Zammarchi E, Filippi L, Fonda C, Benedetti P A, Pistone D, Donati M A
Department of Pediatrics, University of Florence, A. Meyer Hospital, Italy.
Childs Nerv Syst. 1996 Jul;12(7):413-6. doi: 10.1007/BF00395098.
The authors report the cases of two patients with neonatal onset of hypoketotic hypoglycemia with hyperinsulinism and a poor response to diazoxide. Pancreatic venous sampling showed a diffuse pancreatic hyperplasia in one patient and a focal lesion in the other. The second patient, diagnosed after a significant delay, suffered severe long-term neurological sequelae, despite having more limited hyperplasia; the brain MRI also showed severe pathological changes in cortex and white matter, predominantly in the parieto-occipital region.
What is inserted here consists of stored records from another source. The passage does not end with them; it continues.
(* ===== verification/Common.v ===== *)
(** * Common: constants, column types, dynamic values and time conversion

    Models [src/driver/common] ([const.go], [datatype.go], [column.go], [change.go]) and
    [src/driver/types/taostype.go]: the numeric type codes of TDengine, the maps between codes,
    names, widths and Go types, the Go values a [driver.Value] (an empty interface) can hold, and
    the conversion between timestamps and [time.Time]. *)
From S2P Require Import Prelude.
#[local] Open Scope Z_scope.

(** ** Type codes ([datatype.go]) *)

Definition TSDB_DATA_TYPE_NULL : Z := 0.
Definition TSDB_DATA_TYPE_BOOL : Z := 1.
Definition TSDB_DATA_TYPE_TINYINT : Z := 2.
Definition TSDB_DATA_TYPE_SMALLINT : Z := 3.
Definition TSDB_DATA_TYPE_INT : Z := 4.
Definition TSDB_DATA_TYPE_BIGINT : Z := 5.
Definition TSDB_DATA_TYPE_FLOAT : Z := 6.
Definition TSDB_DATA_TYPE_DOUBLE : Z := 7.
Definition TSDB_DATA_TYPE_BINARY : Z := 8.
Definition TSDB_DATA_TYPE_TIMESTAMP : Z := 9.
Definition TSDB_DATA_TYPE_NCHAR : Z := 10.
Definition TSDB_DATA_TYPE_UTINYINT : Z := 11.
Definition TSDB_DATA_TYPE_USMALLINT : Z := 12.
Definition TSDB_DATA_TYPE_UINT : Z := 13.
Definition TSDB_DATA_TYPE_UBIGINT : Z := 14.
Definition TSDB_DATA_TYPE_JSON : Z := 15.
Definition TSDB_DATA_TYPE_VARBINARY : Z := 16.
Definition TSDB_DATA_TYPE_DECIMAL : Z := 17.
Definition TSDB_DATA_TYPE_BLOB : Z := 18.
Definition TSDB_DATA_TYPE_MEDIUMBLOB : Z := 19.
Definition TSDB_DATA_TYPE_GEOMETRY : Z := 20.

(** A Go map literal is its list of entries; reading a missing key gives the zero value. *)
Fixpoint map_get {K V} `{EqDecision K} (m : list (K * V)) (k : K) : option V :=
  match m with
  | [] => None
  | (k', v) :: m' => if decide (k = k') then Some v else map_get m' k
  end.

Lemma map_get_In {K V} `{EqDecision K} (m : list (K * V)) k v : map_get m k = Some v -> In (k, v) m.
Proof.
  induction m as [|[k' v'] m IH]; simpl; [discriminate|].
  case_decide; intros; simplify_eq; auto.
Qed.

Definition TypeLengthMap : list (Z * Z) :=
  [ (TSDB_DATA_TYPE_NULL, 1); (TSDB_DATA_TYPE_BOOL, 1); (TSDB_DATA_TYPE_TINYINT, 1);
    (TSDB_DATA_TYPE_SMALLINT, 2); (TSDB_DATA_TYPE_INT, 4); (TSDB_DATA_TYPE_BIGINT, 8);
    (TSDB_DATA_TYPE_FLOAT, 4); (TSDB_DATA_TYPE_DOUBLE, 8); (TSDB_DATA_TYPE_TIMESTAMP, 8);
    (TSDB_DATA_TYPE_UTINYINT, 1); (TSDB_DATA_TYPE_USMALLINT, 2); (TSDB_DATA_TYPE_UINT, 4);
    (TSDB_DATA_TYPE_UBIGINT, 8) ].

(** [common.TypeLengthMap[t]]. *)
Definition TypeLength (t : Z) : Z := default 0 (map_get TypeLengthMap t).

Definition TypeNameMap : list (Z * string) :=
  [ (TSDB_DATA_TYPE_NULL, "NULL"); (TSDB_DATA_TYPE_BOOL, "BOOL");
    (TSDB_DATA_TYPE_TINYINT, "TINYINT"); (TSDB_DATA_TYPE_SMALLINT, "SMALLINT");
    (TSDB_DATA_TYPE_INT, "INT"); (TSDB_DATA_TYPE_BIGINT, "BIGINT");
    (TSDB_DATA_TYPE_FLOAT, "FLOAT"); (TSDB_DATA_TYPE_DOUBLE, "DOUBLE");
    (TSDB_DATA_TYPE_BINARY, "VARCHAR"); (TSDB_DATA_TYPE_TIMESTAMP, "TIMESTAMP");
    (TSDB_DATA_TYPE_NCHAR, "NCHAR"); (TSDB_DATA_TYPE_UTINYINT, "TINYINT UNSIGNED");
    (TSDB_DATA_TYPE_USMALLINT, "SMALLINT UNSIGNED"); (TSDB_DATA_TYPE_UINT, "INT UNSIGNED");
    (TSDB_DATA_TYPE_UBIGINT, "BIGINT UNSIGNED"); (TSDB_DATA_TYPE_JSON, "JSON");
    (TSDB_DATA_TYPE_VARBINARY, "VARBINARY"); (TSDB_DATA_TYPE_GEOMETRY, "GEOMETRY") ]%string.

Definition NameTypeMap : list (string * Z) :=
  [ ("NULL", TSDB_DATA_TYPE_NULL); ("BOOL", TSDB_DATA_TYPE_BOOL);
    ("TINYINT", TSDB_DATA_TYPE_TINYINT); ("SMALLINT", TSDB_DATA_TYPE_SMALLINT);
    ("INT", TSDB_DATA_TYPE_INT); ("BIGINT", TSDB_DATA_TYPE_BIGINT);
    ("FLOAT", TSDB_DATA_TYPE_FLOAT); ("DOUBLE", TSDB_DATA_TYPE_DOUBLE);
    ("VARCHAR", TSDB_DATA_TYPE_BINARY); ("TIMESTAMP", TSDB_DATA_TYPE_TIMESTAMP);
    ("NCHAR", TSDB_DATA_TYPE_NCHAR); ("TINYINT UNSIGNED", TSDB_DATA_TYPE_UTINYINT);
    ("SMALLINT UNSIGNED", TSDB_DATA_TYPE_USMALLINT); ("INT UNSIGNED", TSDB_DATA_TYPE_UINT);
    ("BIGINT UNSIGNED", TSDB_DATA_TYPE_UBIGINT); ("JSON", TSDB_DATA_TYPE_JSON);
    ("VARBINARY", TSDB_DATA_TYPE_VARBINARY); ("GEOMETRY", TSDB_DATA_TYPE_GEOMETRY) ]%string.

(** ** Go types and dynamic values ([types/taostype.go], [column.go]) *)

(** The [reflect.Type]s the code compares: the bind types of [taostype.go] and the scan types of
    [column.go]. *)
Inductive rtype : Type :=
| TaosBoolType | TaosTinyintType | TaosSmallintType | TaosIntType | TaosBigintType
| TaosUTinyintType | TaosUSmallintType | TaosUIntType | TaosUBigintType
| TaosFloatType | TaosDoubleType | TaosBinaryType | TaosVarBinaryType | TaosNcharType
| TaosTimestampType | TaosJsonType | TaosGeometryType
| NullInt8Type | NullInt16Type | NullInt32Type | NullInt64Type
| NullUInt8Type | NullUInt16Type | NullUInt32Type | NullUInt64Type
| NullFloat32Type | NullFloat64Type | NullTimeType | NullBoolType | NullStringType
| BytesType | NullJsonType.

#[export] Instance rtype_eq_dec : EqDecision rtype.
Proof. solve_decision. Defined.

(** [types.ColumnType]. *)
Record ColumnType := mkColumnType { ct_Type : rtype; ct_MaxLen : Z }.

(** [common.ColumnTypeMap]. *)
Definition ColumnTypeMap : list (Z * rtype) :=
  [ (TSDB_DATA_TYPE_BOOL, NullBoolType); (TSDB_DATA_TYPE_TINYINT, NullInt8Type);
    (TSDB_DATA_TYPE_SMALLINT, NullInt16Type); (TSDB_DATA_TYPE_INT, NullInt32Type);
    (TSDB_DATA_TYPE_BIGINT, NullInt64Type); (TSDB_DATA_TYPE_UTINYINT, NullUInt8Type);
    (TSDB_DATA_TYPE_USMALLINT, NullUInt16Type); (TSDB_DATA_TYPE_UINT, NullUInt32Type);
    (TSDB_DATA_TYPE_UBIGINT, NullUInt64Type); (TSDB_DATA_TYPE_FLOAT, NullFloat32Type);
    (TSDB_DATA_TYPE_DOUBLE, NullFloat64Type); (TSDB_DATA_TYPE_BINARY, NullStringType);
    (TSDB_DATA_TYPE_NCHAR, NullStringType); (TSDB_DATA_TYPE_TIMESTAMP, NullTimeType);
    (TSDB_DATA_TYPE_JSON, NullJsonType); (TSDB_DATA_TYPE_VARBINARY, BytesType);
    (TSDB_DATA_TYPE_GEOMETRY, BytesType) ].

(** A [driver.Value] with its dynamic type.  Integers are within their type's range (see
    [value_ok]), floats are their IEEE bit patterns ([math.Float32bits]), strings and byte slices
    are byte lists, and a [time.Time] is its instant in nanoseconds since the Unix epoch. *)
Inductive value : Type :=
| VNil
| VBool (b : bool)
| VInt8 (z : Z) | VInt16 (z : Z) | VInt32 (z : Z) | VInt64 (z : Z)
| VUint8 (z : Z) | VUint16 (z : Z) | VUint32 (z : Z) | VUint64 (z : Z)
| VFloat32 (bits : Z) | VFloat64 (bits : Z)
| VString (s : list Z) | VBytes (s : list Z) | VTime (t : Z) | VRawMessage (s : list Z)
| TaosBool (b : bool)
| TaosTinyint (z : Z) | TaosSmallint (z : Z) | TaosInt (z : Z) | TaosBigint (z : Z)
| TaosUTinyint (z : Z) | TaosUSmallint (z : Z) | TaosUInt (z : Z) | TaosUBigint (z : Z)
| TaosFloat (bits : Z) | TaosDouble (bits : Z)
| TaosBinary (s : list Z) | TaosVarBinary (s : list Z) | TaosNchar (s : list Z)
| TaosTimestamp (t : Z) (precision : Z)
| TaosJson (s : list Z) | TaosGeometry (s : list Z).

#[export] Instance value_eq_dec : EqDecision value.
Proof. solve_decision. Defined.

(** The value [nil] of the empty interface. *)
Definition is_nil (v : value) : bool := match v with VNil => true | _ => false end.

(** What Go's type system guarantees of a value: integers and bit patterns of their width,
    strings made of bytes. *)
Definition value_ok (v : value) : Prop :=
  match v with
  | VInt8 z | TaosTinyint z => in_s 8 z
  | VInt16 z | TaosSmallint z => in_s 16 z
  | VInt32 z | TaosInt z => in_s 32 z
  | VInt64 z | TaosBigint z => in_s 64 z
  | VUint8 z | TaosUTinyint z => in_u 8 z
  | VUint16 z | TaosUSmallint z => in_u 16 z
  | VUint32 z | TaosUInt z | VFloat32 z | TaosFloat z => in_u 32 z
  | VUint64 z | TaosUBigint z | VFloat64 z | TaosDouble z => in_u 64 z
  | VString s | VBytes s | VRawMessage s | TaosBinary s | TaosVarBinary s | TaosNchar s
  | TaosJson s | TaosGeometry s => is_bytes s
  | _ => True
  end.

(** ** Time ([change.go]) *)

Definition PrecisionMilliSecond : Z := 0.
Definition PrecisionMicroSecond : Z := 1.
Definition PrecisionNanoSecond : Z := 2.

(** [time.Unix(sec, nsec)]: the instant, with the nanoseconds normalised into the seconds. *)
Definition time_Unix (sec nsec : Z) : Z := sec * 1000000000 + nsec.

(** [t.UnixNano()] is an [int64]: it wraps for instants too far from the epoch. *)
Definition UnixNano (t : Z) : Z := i64 t.

Definition TimestampConvertToTime (timestamp precision : Z) : go Z :=
  if decide (precision = PrecisionMilliSecond) then Ret (time_Unix 0 (i64 (timestamp * 1000000)))
  else if decide (precision = PrecisionMicroSecond) then Ret (time_Unix 0 (i64 (timestamp * 1000)))
  else if decide (precision = PrecisionNanoSecond) then Ret (time_Unix 0 timestamp)
  else Panic.

(** Go's integer division truncates towards zero. *)
Definition TimeToTimestamp (t precision : Z) : go Z :=
  if decide (precision = PrecisionMilliSecond) then Ret (Z.quot (UnixNano t) 1000000)
  else if decide (precision = PrecisionMicroSecond) then Ret (Z.quot (UnixNano t) 1000)
  else if decide (precision = PrecisionNanoSecond) then Ret (UnixNano t)
  else Panic.

(** Nanoseconds per tick of a precision. *)
Definition tick (precision : Z) : Z :=
  if decide (precision = PrecisionMilliSecond) then 1000000
  else if decide (precision = PrecisionMicroSecond) then 1000 else 1.

Definition precision_ok (precision : Z) : Prop := 0 <= precision <= 2.

Lemma precision_cases p : precision_ok p -> p = 0 \/ p = 1 \/ p = 2.
Proof. unfold precision_ok. lia. Qed.

Lemma TimestampConvertToTime_ok ts p :
  precision_ok p -> in_s 64 (ts * tick p) -> TimestampConvertToTime ts p = Ret (ts * tick p).
Proof.
  intros Hp Hr. unfold TimestampConvertToTime, tick, time_Unix in *.
  destruct (precision_cases p Hp) as [->|[->| ->]]; simpl in *;
    rewrite ?wrap_s_id by (done || lia); f_equal; lia.
Qed.

Lemma TimeToTimestamp_tick ts p :
  precision_ok p -> in_s 64 (ts * tick p) -> TimeToTimestamp (ts * tick p) p = Ret ts.
Proof.
  intros Hp Hr. unfold TimeToTimestamp, UnixNano. rewrite wrap_s_id by (done || lia).
  unfold tick in *. destruct (precision_cases p Hp) as [->|[->| ->]]; simpl in *.
  - by rewrite Z.quot_mul by lia.
  - by rewrite Z.quot_mul by lia.
  - f_equal; lia.
Qed.

(** [TimeToTimestamp] always fits an [int64] (its result is a field of a block). *)
Lemma TimeToTimestamp_range t p ts : TimeToTimestamp t p = Ret ts -> in_s 64 ts.
Proof.
  unfold TimeToTimestamp, UnixNano. pose proof (wrap_s_range 64 t ltac:(lia)) as H.
  repeat case_decide; intros [= <-]; Z.to_euclidean_division_equations; range_lia.
Qed.

(** Timestamps survive the conversion to an instant and back, in every precision, as long as
    the instant is representable in nanoseconds. *)
Theorem TimeToTimestamp_TimestampConvertToTime ts p :
  precision_ok p -> in_s 64 (ts * tick p) ->
  exists t, TimestampConvertToTime ts p = Ret t /\ t = ts * tick p /\ TimeToTimestamp t p = Ret ts.
Proof.
  intros Hp Hr. exists (ts * tick p). split; [by apply TimestampConvertToTime_ok|]. split; [done|].
  by apply TimeToTimestamp_tick.
Qed.

Lemma TimeToTimestamp_TimestampConvertToTime_witness :
  exists t, TimestampConvertToTime 1700000000123 PrecisionMilliSecond = Ret t /\
    t = 1700000000123 * tick PrecisionMilliSecond /\ TimeToTimestamp t PrecisionMilliSecond = Ret 1700000000123.
Proof.
  apply (TimeToTimestamp_TimestampConvertToTime 1700000000123 PrecisionMilliSecond).
  - unfold precision_ok, PrecisionMilliSecond. lia.
  - split; vm_compute; [discriminate|reflexivity].
Defined.

(** Outside that range the conversion is wrong: one millisecond past the last instant that
    fits (in April 2262) a timestamp of millisecond precision becomes an instant before the epoch,
    because the multiplication to nanoseconds wraps; the same instant is representable as a
    [time.Time], as the seconds and nanoseconds of [time.Unix]. *)
Theorem TimestampConvertToTime_wraps :
  exists ts t, 0 < ts /\ in_s 64 ts /\ TimestampConvertToTime ts PrecisionMilliSecond = Ret t /\ t < 0 /\
    time_Unix (Z.quot ts 1000) (Z.rem ts 1000 * 1000000) = ts * tick PrecisionMilliSecond.
Proof.
  exists 9223372036855, (-9223372036854551616). split; [lia|]. split; [split; vm_compute; [discriminate|reflexivity]|].
  split; [vm_compute; reflexivity|]. split; [lia|]. vm_compute. reflexivity.
Qed.

(** The tables of type names are inverse to each other and have the same types: a type code
    has a name exactly when that name is mapped back to the code. *)
Theorem TypeNameMap_NameTypeMap t name : map_get TypeNameMap t = Some name <-> map_get NameTypeMap name = Some t.
Proof.
  assert (H1 : Forall (fun e => map_get NameTypeMap (snd e) = Some (fst e)) TypeNameMap) by (by repeat constructor).
  assert (H2 : Forall (fun e => map_get TypeNameMap (snd e) = Some (fst e)) NameTypeMap) by (by repeat constructor).
  rewrite List.Forall_forall in H1. rewrite List.Forall_forall in H2. split; intros E%map_get_In.
  - exact (H1 (t, name) E).
  - exact (H2 (name, t) E).
Qed.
Early and accurate diagnosis is critical in these patients in whom hypoglycemia is compounded by a lack of the ketone bodies which represent a vital alternative source of energy for the central nervous system.
作者报告了两例新生儿期发生的低酮性低血糖伴高胰岛素血症且对二氮嗪反应不佳的病例。胰腺静脉采血显示,其中一名患者为弥漫性胰腺增生,另一名患者为局灶性病变。第二名患者诊断延迟,尽管增生程度较轻,但仍出现了严重的长期神经后遗症;脑部磁共振成像(MRI)也显示皮质和白质有严重的病理改变,主要位于顶枕区。对于这些低血糖合并缺乏酮体(酮体是中枢神经系统重要的替代能量来源)的患者,早期准确诊断至关重要。